From Beaumont himself at that time:


“… we relied on a 1976 Arkansas Supreme Court case that recognized that a meeting of two board members would not violate FOIA. In that case, the Supreme Court explained that FOIA would not apply to meetings for purposes of only obtaining information. Also, the attorney general recognized in a 2001 opinion that there is no hard rule that two members either do or do not make a meeting. Our position is that Mr. Anthony was given sound legal guidance and followed it.”

Point made. The UA intends to do right in the future and that’s a good thing.

Speaking of the UA presidency: There is some rip-roaring commentary on yesterday’s item about the four candidates, in case you missed it. Just so you’ll know, farmer Stanley Reed’s lobby believes he’s a second-ballot winner, starting with perhaps four solid votes. My only response to that is that, while five votes are technically all that are needed for selection by the 10-member board if the chairman doesn’t vote except to break a tie, the board will want to make a consensus choice. Depth of opposition, even if short of a majority, to any candidate will be a factor in deliberations.

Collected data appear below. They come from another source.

(* ===================================================================== *)
(** * Further properties of the controller *)
(* ===================================================================== *)

(** ** Escaping *)

Lemma _escape_js_string_quotes (escaped : bool) (text : string) :
  quotes_follow_backslash escaped (_escape_js_string text) = true.
Proof.
  revert escaped. induction text as [ | c text IH ]; intros escaped; [ reflexivity | ].
  cbn [_escape_js_string].
  destruct (Ascii.eqb c double_quote) eqn:E.
  - cbn. rewrite IH. reflexivity.
  - cbn. rewrite E, IH. reflexivity.
Qed.

Lemma _escape_js_string_length (text : string) :
  String.length (_escape_js_string text)
  = (String.length text + count_char double_quote text)%nat.
Proof.
  induction text as [ | c text IH ]; [ reflexivity | ].
  cbn [_escape_js_string count_char String.length].
  destruct (Ascii.eqb c double_quote); cbn [String.length]; rewrite IH; lia.
Qed.

(** X1.  In the text [_escape_js_string] returns, every double quote has a
    backslash right before it, and the text is longer than the argument by
    the number of double quotes in the argument. *)
Theorem _escape_js_string_escapes_every_quote (text : string) :
  quotes_follow_backslash false (_escape_js_string text) = true
  /\ String.length (_escape_js_string text)
     = (String.length text + count_char double_quote text)%nat.
Proof.
  split; [ apply _escape_js_string_quotes | apply _escape_js_string_length ].
Qed.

ON SECOND THOUGHT: Perhaps I was too exuberant yesterday. Perhaps UA means it will only obey the law when it finds it convenient. I should have asked if Beaumont still thinks it was proper for John Ed Anthony to essentially hold a round-robin vote on whether to proceed on certain presidential candidates. Were these meetings “informational”only? I don’t think an honest judge in the land would think so, but …. Eternal vigilance is certainly required.